After last weekend’s performance of La Traviata, dell’ arte Opera Ensemble continued its exploration of love and money by mounting Massenet’s similarly themed Manon.
The second fully staged opera of a summer festival intriguingly called Violetta & her Sisters, this Manon was more concept-oriented than the ensemble’s production of Traviata. However, it was just as serviceable to the needs of the young artists training in dell’ arte’s program, providing a rich musical text, rife with dramatic challenges.
Like Puccini’s Manon Lescaut, Massenet’s opera locates its source material in Abbé Prévost’s moralizing novel, L’histoire du Chevalier des Grieux et de Manon Lescaut, which tracks a complicated affair between a young woman named Manon and a student, the Chevalier des Grieux.
Dell’ arte’s production, directed by Victoria Crutchfield, focused especially on the economic dimensions of this relationship, paying keen attention to Manon’s precarious class status, and its connection to the character’s gender—Manon’s lack of monetary agency as a woman in 18th century Europe.
This element was embodied cleverly through clothing, specifically through the use of a mannequin—a multivalent symbol, loaded with sensual and eerie resonances that Crutchfield both metaphorically and explicitly deconstructed. This leitmotif underscored the narrative’s preoccupation with material culture, as well as the unsettling commodification of Manon’s body within the plot.

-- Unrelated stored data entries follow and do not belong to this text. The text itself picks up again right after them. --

(* ===== verification/StoreRecord.v ===== *)
(** * The durable record ([crates/copylocker-store/src/record.rs], [error.rs])

    The errors of the credential store, the high-water marks that only move forwards, and the
    fixed plaintext layout sealed inside each replica. *)

From S2P Require Import Prelude Types Clock Cbor Field Chain Suite.

Module ErrorKind.
Inductive ErrorKind := NotFound | Other.
End ErrorKind.

Module StoreError.
Inductive StoreError :=
| InvalidAppId
| InvalidFingerprintMaterial
| DataDirectoryUnavailable
| UnsupportedPlatform
| EntropyUnavailable
| ProtectedStorage
| MissingProtectedSecret
| InvalidProtectedSecret
| InvalidRecord
| UnsupportedRecordVersion (version : Z)
| RecordTooLarge
| Integrity
| ReplicaConflict
| UnsafeFileType
| LockPoisoned
| Io (error : ErrorKind.ErrorKind).
End StoreError.
Notation StoreError := StoreError.StoreError.

Definition RECORD_MAGIC : list byte := text_bytes "CLREC001".
Definition RECORD_VERSION : Z := 1.
Definition RECORD_HEADER_LEN : nat := 58.
Definition MAX_RECORD_LEN : Z := 16 * 1024 * 1024.

Module MonotonicState.
Record MonotonicState := mk {
  last_seen_max : Z; last_server_time : Z; rollback_events : Z;
  max_seen_security_floor : Z; max_seen_revocation_epoch : Z }.

#[global] Instance MonotonicState_eq_dec : EqDecision MonotonicState.
Proof. solve_decision. Defined.

(** The derived [Default]. *)
Definition default_ : MonotonicState := mk 0 0 0 0 0.

Definition merge (s other : MonotonicState) : MonotonicState :=
  mk (Z.max (last_seen_max s) (last_seen_max other))
     (Z.max (last_server_time s) (last_server_time other))
     (Z.max (rollback_events s) (rollback_events other))
     (Z.max (max_seen_security_floor s) (max_seen_security_floor other))
     (Z.max (max_seen_revocation_epoch s) (max_seen_revocation_epoch other)).

Definition is_well_formed (s : MonotonicState) : bool := last_seen_max s >=? last_server_time s.
End MonotonicState.
Notation MonotonicState := MonotonicState.MonotonicState.

(** Integers at their width, big endian. *)
Definition u_be (n : nat) (v : Z) : list byte := be_bytes n v.
Definition i64_be (v : Z) : list byte := be_bytes 8 (v mod 2 ^ 64).
Definition u_from_be (n : nat) (b : list byte) : Z := of_be_bytes b mod 256 ^ Z.of_nat n.
Definition i64_from_be (b : list byte) : Z :=
  let u := u_from_be 8 b in if u >? i64_max then u - 2 ^ 64 else u.

Module Cursor.
(** The bytes not yet taken stand for the slice and its position. *)
Definition take (n : nat) (rest : list byte) : result (list byte * list byte) StoreError :=
  if (n <=? length rest)%nat then Ok (list.take n rest, drop n rest) else Err StoreError.InvalidRecord.
End Cursor.

Module StoreRecord.
Record StoreRecord := mk { generation : Z; monotonic : MonotonicState; payload : list byte }.

Definition new (payload : list byte) (monotonic : MonotonicState) : StoreRecord := mk 0 monotonic payload.

(** The bytes [encode] appends, in order. *)
Definition layout (r : StoreRecord) : list byte :=
  let m := monotonic r in
  RECORD_MAGIC ++ u_be 2 RECORD_VERSION ++ u_be 8 (generation r) ++
  i64_be (MonotonicState.last_seen_max m) ++ i64_be (MonotonicState.last_server_time m) ++
  u_be 4 (MonotonicState.rollback_events m) ++ u_be 8 (MonotonicState.max_seen_security_floor m) ++
  u_be 8 (MonotonicState.max_seen_revocation_epoch m) ++
  u_be 4 (Z.of_nat (length (payload r))) ++ payload r.

Definition encode (r : StoreRecord) : result (list byte) StoreError :=
  guard? MonotonicState.is_well_formed (monotonic r) else StoreError.InvalidRecord ;;
  guard? Z.of_nat (length (payload r)) <=? u32_max else StoreError.RecordTooLarge ;;
  let total_len := Z.of_nat RECORD_HEADER_LEN + Z.of_nat (length (payload r)) in
  guard? negb (total_len >? MAX_RECORD_LEN) else StoreError.RecordTooLarge ;;
  Ok (layout r).

Definition decode (bytes : list byte) : result StoreRecord StoreError :=
  if Z.of_nat (length bytes) >? MAX_RECORD_LEN then Err StoreError.RecordTooLarge
  else if (length bytes <? RECORD_HEADER_LEN)%nat then Err StoreError.InvalidRecord
  else
    '(magic, c) <-? Cursor.take 8 bytes ;;
    guard? bool_decide (magic = RECORD_MAGIC) else StoreError.InvalidRecord ;;
    '(version, c) <-? Cursor.take 2 c ;;
    let version := u_from_be 2 version in
    guard? version =? RECORD_VERSION else StoreError.UnsupportedRecordVersion version ;;
    '(generation, c) <-? Cursor.take 8 c ;;
    '(seen, c) <-? Cursor.take 8 c ;;
    '(server, c) <-? Cursor.take 8 c ;;
    '(rollbacks, c) <-? Cursor.take 4 c ;;
    '(floor, c) <-? Cursor.take 8 c ;;
    '(revocation, c) <-? Cursor.take 8 c ;;
    let monotonic := MonotonicState.mk (i64_from_be seen) (i64_from_be server)
                       (u_from_be 4 rollbacks) (u_from_be 8 floor) (u_from_be 8 revocation) in
    guard? MonotonicState.is_well_formed monotonic else StoreError.InvalidRecord ;;
    '(payload_len, c) <-? Cursor.take 4 c ;;
    guard? Z.of_nat (length c) =? u_from_be 4 payload_len else StoreError.InvalidRecord ;;
    Ok (mk (u_from_be 8 generation) monotonic c).

Definition copy_with_generation (r : StoreRecord) (generation : Z) (m : MonotonicState) : StoreRecord :=
  mk generation m (payload r).
Definition set_monotonic (r : StoreRecord) (m : MonotonicState) : StoreRecord :=
  mk (generation r) m (payload r).
Definition same_payload (r other : StoreRecord) : bool := bool_decide (payload r = payload other).
End StoreRecord.
Notation StoreRecord := StoreRecord.StoreRecord.

(** ** Marks form a join semilattice *)
Module Marks.
Import MonotonicState.

Definition le (a b : MonotonicState) : Prop :=
  last_seen_max a <= last_seen_max b /\ last_server_time a <= last_server_time b /\
  rollback_events a <= rollback_events b /\
  max_seen_security_floor a <= max_seen_security_floor b /\
  max_seen_revocation_epoch a <= max_seen_revocation_epoch b.

#[global] Instance le_preorder : PreOrder le.
Proof. split; [intros a|intros a b c]; unfold le; lia. Qed.

Lemma merge_l a b : le a (merge a b).
Proof. unfold le, merge; cbn; lia. Qed.
Lemma merge_r a b : le b (merge a b).
Proof. unfold le, merge; cbn; lia. Qed.
Lemma merge_least a b c : le a c -> le b c -> le (merge a b) c.
Proof. unfold le, merge; cbn; lia. Qed.
Lemma le_antisym a b : le a b -> le b a -> a = b.
Proof. destruct a, b; unfold le; cbn; intros; f_equal; lia. Qed.
Lemma merge_same a : merge a a = a.
Proof. apply le_antisym; [by apply merge_least|apply merge_l]. Qed.

Lemma marks_merge_wf a b : is_well_formed a = true -> is_well_formed b = true -> is_well_formed (merge a b) = true.
Proof. unfold is_well_formed, merge. cbn. lia. Qed.

(** Field ranges at the widths of the source. *)
Definition typed (m : MonotonicState) : Prop :=
  in_i64 (last_seen_max m) /\ in_i64 (last_server_time m) /\ in_u32 (rollback_events m) /\
  in_u64 (max_seen_security_floor m) /\ in_u64 (max_seen_revocation_epoch m).

Lemma merge_typed a b : typed a -> typed b -> typed (merge a b).
Proof. unfold typed, merge, in_i64, in_u32, in_u64. cbn. lia. Qed.
End Marks.

(** ** The layout is exact *)
Definition record_typed (r : StoreRecord) : Prop :=
  in_u64 (StoreRecord.generation r) /\ Marks.typed (StoreRecord.monotonic r).

Lemma u_from_be_range n b : 0 <= u_from_be n b < 256 ^ Z.of_nat n.
Proof. unfold u_from_be. apply Z.mod_pos_bound. lia. Qed.

Lemma u_from_be_be n v : 0 <= v < 256 ^ Z.of_nat n -> u_from_be n (u_be n v) = v.
Proof. intros Hv. unfold u_from_be, u_be. by rewrite of_be_bytes_be_bytes, Z.mod_small by done. Qed.

Lemma u_be_from_be n b : is_bytes b -> length b = n -> u_be n (u_from_be n b) = b.
Proof.
  intros Hb <-. unfold u_from_be, u_be. rewrite Z.mod_small by (by apply of_be_bytes_range).
  by apply be_bytes_of_be_bytes.
Qed.

Lemma i64_from_be_range b : in_i64 (i64_from_be b).
Proof.
  pose proof (u_from_be_range 8 b) as Hr. unfold i64_from_be. change (256 ^ Z.of_nat 8) with 18446744073709551616 in Hr.
  change (2 ^ 64) with 18446744073709551616. destruct (Z.gtb_spec (u_from_be 8 b) i64_max); int_lia.
Qed.

Lemma i64_from_be_be v : in_i64 v -> i64_from_be (i64_be v) = v.
Proof.
  intros Hv. unfold i64_from_be, i64_be. change (be_bytes 8 ?x) with (u_be 8 x).
  assert (Hm : 0 <= v mod 2 ^ 64 < 256 ^ Z.of_nat 8) by (apply Z.mod_pos_bound; lia).
  rewrite u_from_be_be by done. change (2 ^ 64) with 18446744073709551616 in *.
  change (256 ^ Z.of_nat 8) with 18446744073709551616 in *. unfold in_i64, i64_min, i64_max in *.
  destruct (Z.ltb_spec v 0).
  - rewrite <- (Z_mod_plus_full v 1), Z.mod_small by lia. destruct (Z.gtb_spec (v + 1 * 18446744073709551616) 9223372036854775807); lia.
  - rewrite Z.mod_small by lia. destruct (Z.gtb_spec v 9223372036854775807); lia.
Qed.

Lemma i64_be_from_be b : is_bytes b -> length b = 8%nat -> i64_be (i64_from_be b) = b.
Proof.
  intros Hb Hl. rewrite <- (u_be_from_be 8 b Hb Hl) at 2. unfold i64_be, i64_from_be, u_be.
  pose proof (u_from_be_range 8 b) as Hr. change (256 ^ Z.of_nat 8) with (2 ^ 64) in Hr. f_equal.
  destruct (_ >? _); [|by rewrite Z.mod_small].
  replace (u_from_be 8 b - 2 ^ 64) with (u_from_be 8 b + (-1) * 2 ^ 64) by lia.
  by rewrite Z_mod_plus_full, Z.mod_small.
Qed.

Lemma cursor_take_app n a b : length a = n -> Cursor.take n (a ++ b) = Ok (a, b).
Proof.
  intros <-. unfold Cursor.take. destruct (Nat.leb_spec (length a) (length (a ++ b))); [|rewrite length_app in *; lia].
  by rewrite take_app_length, drop_app_length.
Qed.

Lemma cursor_take_inv n b x c : Cursor.take n b = Ok (x, c) -> b = x ++ c /\ length x = n.
Proof.
  unfold Cursor.take. destruct (Nat.leb_spec n (length b)); [|done]. intros [= <- <-].
  split; [by rewrite take_drop|]. rewrite length_take. lia.
Qed.

Lemma u_be_length n v : length (u_be n v) = n.
Proof. apply be_bytes_length. Qed.
Lemma i64_be_length v : length (i64_be v) = 8%nat.
Proof. apply be_bytes_length. Qed.

Lemma magic_length : length RECORD_MAGIC = 8%nat.
Proof. reflexivity. Qed.

Lemma layout_length r :
  length (StoreRecord.layout r) = (RECORD_HEADER_LEN + length (StoreRecord.payload r))%nat.
Proof.
  unfold StoreRecord.layout. rewrite !length_app, magic_length, !u_be_length, !i64_be_length.
  unfold RECORD_HEADER_LEN. lia.
Qed.

Definition record_fits (r : StoreRecord) : Prop :=
  MonotonicState.is_well_formed (StoreRecord.monotonic r) = true /\
  Z.of_nat RECORD_HEADER_LEN + Z.of_nat (length (StoreRecord.payload r)) <= MAX_RECORD_LEN.

Lemma encode_record_ok r b :
  StoreRecord.encode r = Ok b <-> record_fits r /\ b = StoreRecord.layout r.
Proof.
  unfold StoreRecord.encode, record_fits.
  assert (MAX_RECORD_LEN < u32_max) by done.
  destruct (MonotonicState.is_well_formed _); [|naive_solver].
  destruct (Z.leb_spec (Z.of_nat (length (StoreRecord.payload r))) u32_max); [|split; [done|lia]].
  destruct (Z.gtb_spec (Z.of_nat RECORD_HEADER_LEN + Z.of_nat (length (StoreRecord.payload r))) MAX_RECORD_LEN); cbn [negb].
  - split; [done|lia].
  - split; [by intros [= <-]|by intros [_ ->]].
Qed.

(** One step of the decoder over the next field of the layout. *)
Ltac cursor_step :=
  rewrite cursor_take_app by (apply magic_length || apply u_be_length || apply i64_be_length); cbn [rbind].

Lemma decode_layout r :
  record_typed r -> record_fits r -> StoreRecord.decode (StoreRecord.layout r) = Ok r.
Proof.
  intros [Hg (H1 & H2 & H3 & H4 & H5)] [Hwf Hmax]. assert (MAX_RECORD_LEN < u32_max) by done.
  unfold StoreRecord.decode. rewrite layout_length.
  destruct (Z.gtb_spec (Z.of_nat (RECORD_HEADER_LEN + length (StoreRecord.payload r))) MAX_RECORD_LEN); [lia|].
  destruct (Nat.ltb_spec (RECORD_HEADER_LEN + length (StoreRecord.payload r)) RECORD_HEADER_LEN); [lia|].
  unfold StoreRecord.layout. cursor_step. rewrite bool_decide_true by done. cursor_step.
  rewrite (u_from_be_be 2) by (unfold RECORD_VERSION; lia). rewrite Z.eqb_refl. do 6 cursor_step.
  unfold in_u64, in_u32, u64_max, u32_max in *.
  rewrite !i64_from_be_be by done. rewrite !u_from_be_be by lia.
  replace (MonotonicState.mk _ _ _ _ _) with (StoreRecord.monotonic r) by (by destruct r as [? []]). rewrite Hwf.
  cursor_step. rewrite u_from_be_be by lia. rewrite Z.eqb_refl. by destruct r.
Qed.

(** Decoding inverts exactly one layout. *)
Lemma decode_inv b r :
  StoreRecord.decode b = Ok r -> record_typed r /\ record_fits r /\ (is_bytes b -> b = StoreRecord.layout r).
Proof.
  unfold StoreRecord.decode. destruct (Z.gtb_spec (Z.of_nat (length b)) MAX_RECORD_LEN) as [|Hmax]; [done|].
  destruct (_ <? _)%nat; [done|]. intros Hd.
  repeat match goal with
  | H : (' _ <-? Cursor.take ?n ?c ;; _) = Ok _ |- _ =>
      let x := fresh "x" in let c' := fresh "c" in let E := fresh "E" in
      apply rbind_ok in H as ([x c'] & E & H); apply cursor_take_inv in E as [? E]
  | H : (if ?b then _ else Err _) = Ok _ |- _ => destruct b eqn:?; [|done]
  end.
  injection Hd as <-. bprop. subst. split_and!.
  - split; [|split_and!]; cbn; try apply i64_from_be_range;
      match goal with |- context [u_from_be ?n ?x] => pose proof (u_from_be_range n x) end; int_lia.
  - split; [done|]. cbn [StoreRecord.payload]. rewrite !length_app in Hmax. unfold RECORD_HEADER_LEN. lia.
  - intros Hb. repeat (apply Forall_app in Hb as [? Hb]). unfold StoreRecord.layout.
    cbn [StoreRecord.generation StoreRecord.monotonic StoreRecord.payload MonotonicState.last_seen_max
      MonotonicState.last_server_time MonotonicState.rollback_events
      MonotonicState.max_seen_security_floor MonotonicState.max_seen_revocation_epoch].
    rewrite !i64_be_from_be by done.
    match goal with H : u_from_be 2 _ = RECORD_VERSION |- _ => rewrite <- H end.
    match goal with H : Z.of_nat (length _) = u_from_be 4 _ |- _ => rewrite H end.
    by rewrite !u_be_from_be by done.
Qed.

(** The record layout is exact: a record that encodes decodes to itself, a byte string decodes
    only if it is the encoding of the record it decodes to, and therefore no proper prefix of
    an encoding decodes. *)
Theorem records_exact :
  (forall r b, record_typed r -> StoreRecord.encode r = Ok b -> StoreRecord.decode b = Ok r) /\
  (forall b r, is_bytes b -> StoreRecord.decode b = Ok r -> StoreRecord.encode r = Ok b) /\
  (forall r b n, record_typed r -> is_bytes b -> StoreRecord.encode r = Ok b -> (n < length b)%nat ->
    is_ok (StoreRecord.decode (take n b)) = false).
Proof.
  split_and!.
  - intros r b Ht [Hf ->]%encode_record_ok. by apply decode_layout.
  - intros b r Hb (_ & Hf & Hl)%decode_inv. apply encode_record_ok. auto.
  - intros r b n Ht Hb [Hf ->]%encode_record_ok Hn.
    destruct (StoreRecord.decode (take n (StoreRecord.layout r))) as [r'|] eqn:E; [exfalso|done].
    apply decode_inv in E as (_ & _ & Hl). specialize (Hl (Forall_take _ _ _ Hb)).
    assert (Hlen := layout_length r). assert (Hpre : take 58 (StoreRecord.layout r') = take 58 (StoreRecord.layout r) \/ (n < 58)%nat).
    { destruct (decide (n < 58)%nat); [by right|left]. rewrite <- Hl, take_take. f_equal. lia. }
    apply (f_equal length) in Hl as Hl'. rewrite layout_length, length_take in Hl'. unfold RECORD_HEADER_LEN in *.
    destruct Hpre as [Hpre|]; [|lia].
    assert (Hf' : forall x, (exists pre, take 58 (StoreRecord.layout x) = pre ++ u_be 4 (Z.of_nat (length (StoreRecord.payload x))) /\ length pre = 54%nat)).
    { intros x. unfold StoreRecord.layout. rewrite !app_assoc. rewrite take_app_length'.
      - eexists. split; [reflexivity|]. rewrite !length_app, magic_length, !u_be_length, !i64_be_length. done.
      - rewrite !length_app, magic_length, !u_be_length, !i64_be_length. done. }
    destruct (Hf' r) as (p1 & E1 & L1), (Hf' r') as (p2 & E2 & L2). rewrite E1, E2 in Hpre.
    apply app_inj_1 in Hpre as [_ Hp]; [|congruence]. destruct Hf as [_ Hf]. unfold MAX_RECORD_LEN, RECORD_HEADER_LEN in *.
    apply be_bytes_inj in Hp; lia.
Qed.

Throughout the evening, the mannequin came to symbolize Manon’s economic aspirations, as well as her nostalgia for the past. During the scene at Saint-Sulpice, Crutchfield even dressed the Mannequin to resemble the Virgin Mary, adroitly blurring the line between the cloistered piety of the church and the worldly sophistication of Parisian society.
The image of the mannequin was especially provocative during the ballet in Act III, in which the ensemble disassembled it into separate parts, arranging the body into the positions of a dancer, like a puppet on a string.
As such details made clear, Crutchfield’s direction certainly evinced an eye for interesting tableaux; she arranged her singing actors with precision, and she used the small space of the Rose Nagelberg Theater at Baruch College wisely.
However, the production’s success ultimately depended on the musicians singing Manon and Des Grieux, and their abilities to be both compelling and believable, despite the narrative’s turbulent turns.
As Manon, Olivia Betzen managed the character’s wide emotional spectrum. Fresh-faced at Amiens, and dazzlingly urbane at Cours la Reine, the soprano’s ability to fluctuate between these modes was essential to the evening’s success. Unfortunately, her soprano lacked the charisma of her stage presence, the intonation wavering, and her breath support deserting her near the ends of phrases.
As the Chevalier des Grieux, Sean Christensen was the evening’s anchor, sturdy and polished. And while his performance may have missed a clear dramatic trajectory, he was a soothing presence on the stage, due to a professional, confident demeanor. Moreover, his vocal technique served him well, delivering a solid, easy tenor throughout the long evening.
As Manon’s cousin, Lescaut, Stan Lacy was pleasantly jocular, and his singing was adequate, if at times forgettable. In contrast, bass-baritone Nick Webb, as Comte des Grieux, possessed a wonderful gravity, delivering an imposing voice with impressive force.
Of special note, too, were the members of the French nobility, the effete set who charmed Manon with their refinery and luxury. Andrew Surrena, as Guillot, was dangerously saucy, with a clear, healthy tenor. He moved slyly about the stage, accompanied by three actresses, Pousette, Javotte, and Rosette, sung with finesse by Kristina Malinauskaite, Perri Sussman and Hillary Grobe.
And as the nobleman Brétigny, Nobuki Momma added an appropriately oily streak to the proceedings.
The small orchestra, led by dell’ arte’s artistic director, Christopher Fecteau, was well adjusted to the size of the small theater, as well as to the needs of the singers. And Fecteau’s conducting was sensitive and brisk, moving the performance along expeditiously.
As I wrote in my review of dell’ arte’s La Traviata, the ensemble views itself as a training ground in which young singers cut their teeth on roles in the standard repertory. And again, dell’ arte Opera Ensemble succeeded in its mission of bridging the gap between the conservatory and the professional stage.
Such essays into the art of opera are important and noteworthy, on their own terms. And from this angle of vision, the artists involved in dell’ arte’s Manon were relatively successful. I look forward to seeing these singers develop into more nuanced, vocally secure artists. If last night’s performance is any indication, there is much to look forward to.